Today I will discuss the Power Vented Boiler.  Power vented boilers can reach up to 85% efficiency which is a bit more than the old workhorse atmospheric. They are relatively reliable and are easy replacements for the old atmospheric. They look like the atmospheric with one difference, the atmospheric has the mushroom-shaped draft hood on top while the power vented boiler has an induced draft blower on the side of the boiler. Please see the picture below.

View this document on Scribd

These boilers have a blower that forces the flu products out of your home, so they are a little bit safer than atmospheric boilers. However, since they rely on air from inside your home for combustion air, they still present some dangers and their installation are also restricted by the TSSA as follows.

1. A dedicated and properly sized combustion air duct directly from the outside must be installed in the boiler room.

2. Carbon monoxide detectors must be installed in or adjacent to every sleeping area in the home.

See the Safety Advisory below.
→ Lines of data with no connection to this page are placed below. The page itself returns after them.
Lemma do_special_form_witness :
  let st0 := (objectCreate TOP initialState).2 in
  let st1 := {| heap := heap st0; output := [VNum 1] |} in
  evaluates (Apply (ValidIdentifier (js "do")) []) 1 st0 (Ok (VBool false)) st0
  /\
  evaluates
    (Apply (ValidIdentifier (js "do"))
       [Apply (ValidIdentifier (js "print")) [Value (LNum 1)]; Value (LNum 2)])
    1 st0 (Ok (VNum 2)) st1 /\
  evaluates
    (Apply (ValidIdentifier (js "do"))
       [Apply (ValidIdentifier (js "print")) [Value (LNum 1)];
        ValidIdentifier (js "missing"); Value (LNum 2)])
    1 st0 (Throw (undefinedBinding (js "missing"))) st1.
Proof.
  intros st0 st1. destruct (do_special_form 1 st0) as [Hvalues Habort].
  split; [|split].
  - apply (Hvalues [] [] st0). apply arguments_nil.
  - apply (Hvalues _ [VNum 1; VNum 2] st1).
    apply arguments_cons with (st1 := st1); [finishes_with 3|].
    apply arguments_cons with (st1 := st1); [finishes_with 1|].
    apply arguments_nil.
  - apply (Habort [Apply (ValidIdentifier (js "print")) [Value (LNum 1)]]
             (ValidIdentifier (js "missing")) [Value (LNum 2)] [VNum 1] st1).
    + apply arguments_cons with (st1 := st1); [finishes_with 3|].
      apply arguments_nil.
    + finishes_with 1.
    + intros a. discriminate.
Defined.

Lemma isNotFalse_true v : v <> VBool false -> isNotFalse v = true.
Proof. by destruct v as [| |[|]| | | |]. Qed.

Lemma whileLoop_false ev k cond body scope st v st' :
  whileLoop ev k cond body scope st = (Ok v, st') -> v = VBool false.
Proof.
  revert st. induction k as [|k IH]; intros st; simpl; [done|].
  unfold bind. destruct (ev cond scope st) as [[c| | |] st1]; try done.
  destruct (isNotFalse c).
  - destruct (ev body scope st1) as [[w| | |] st2]; try done. apply IH.
  - by intros [= <- _].
Qed.
#[local] Open Scope nat_scope.

Lemma run_app {A St : Type} (step : nat -> Event A -> St -> option St)
    (pre post : list (nat * Event A)) (clock : nat) (st st' : St) :
  run step clock (pre ++ post) st = Some st' ->
  exists clock' mid,
    run step clock pre st = Some mid /\ run step clock' post mid = Some st'.
Proof.
  revert clock st. induction pre as [|[t e] pre IH]; intros clock st H.
  - exists clock, st. split; [reflexivity|exact H].
  - simpl in *. destruct (clock <=? t); [|discriminate H].
    destruct (step t e st) as [st1|]; [|discriminate H].
    exact (IH _ _ H).
Qed.

(** *** [throttle] *)

Lemma quietAfterReturn_snoc {A : Type} (limit now : nat) (args : A)
    (returned : bool) (log : list (nat * A * bool)) :
  quietAfterReturn limit log ->
  Forall (fun e => snd e = true -> fst (fst e) + limit <= now) log ->
  quietAfterReturn limit (log ++ [(now, args, returned)]).
Proof.
  induction log as [|[[t a] r] log IH]; simpl; intros Hq Hf.
  - split; [constructor|exact I].
  - destruct Hq as [Hr Hq]. inversion Hf as [|? ? Ht Hf']; subst.
    simpl in Ht. split.
    + intro E. apply Forall_app. split; [exact (Hr E)|].
      constructor; [simpl; auto|constructor].
    + now apply IH.
Qed.

Lemma throttleStep_ok {A : Type} (limit clock now : nat)
    (e : Event (Invocation A)) (st st' : ThrottleState A) :
  clock <= now ->
  match e with Call c => plain c = true | TimerFires => True end ->
  throttleOk limit clock st ->
  throttleStep limit now e st = Some st' ->
  throttleOk limit now st'.
Proof.
  intros Hc Hplain [Hq Hi] H. unfold throttleOk in *.
  destruct e as [[args [|d during] returns]|]; simpl in H;
    try discriminate Hplain.
  - destruct (inThrottle st) eqn:Ht.
    + injection H as <-. rewrite Ht. now split.
    + destruct Hi as [Hr Hf].
      assert (Hnow : Forall (fun e => snd e = true
                                      -> fst (fst e) + limit <= now)
                       (passed st)).
      { eapply Forall_impl; [|exact Hf]. simpl. intros e He E.
        specialize (He E). lia. }
      destruct returns; injection H as <-; simpl.
      * split; [now apply quietAfterReturn_snoc|].
        exists (now + limit). rewrite Hr. split; [reflexivity|].
        apply Forall_app. split.
        -- eapply Forall_impl; [|exact Hnow]. simpl. intros e He E.
           specialize (He E). lia.
        -- constructor; [simpl; intros _; lia|constructor].
      * split; [now apply quietAfterReturn_snoc|].
        split; [exact Hr|]. apply Forall_app. split; [exact Hnow|].
        constructor; [simpl; discriminate|constructor].
  - destruct (resets st) as [|due rest] eqn:Hr; [discriminate H|].
    destruct (due <=? now) eqn:Hd; [|discriminate H].
    injection H as <-. simpl. apply Nat.leb_le in Hd.
    destruct (inThrottle st).
    + destruct Hi as (due' & E & Hf). injection E as <- <-.
      split; [exact Hq|]. split; [reflexivity|].
      eapply Forall_impl; [|exact Hf]. simpl. intros e He E.
      specialize (He E). lia.
    + destruct Hi as [E _]. discriminate E.
Qed.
Again, when I hear that these boilers require such extensive carbon monoxide monitoring, I would not consider installing these types of boilers in my home and jeopardizing the safety of my family. To me it is like throwing my child overboard in rough seas with a life jacket.

In my home, I would only install a direct vented boiler that we will discuss in my next post. These boilers have no restrictions on their installation because they are inherently safer than the 2 boilers we just discussed.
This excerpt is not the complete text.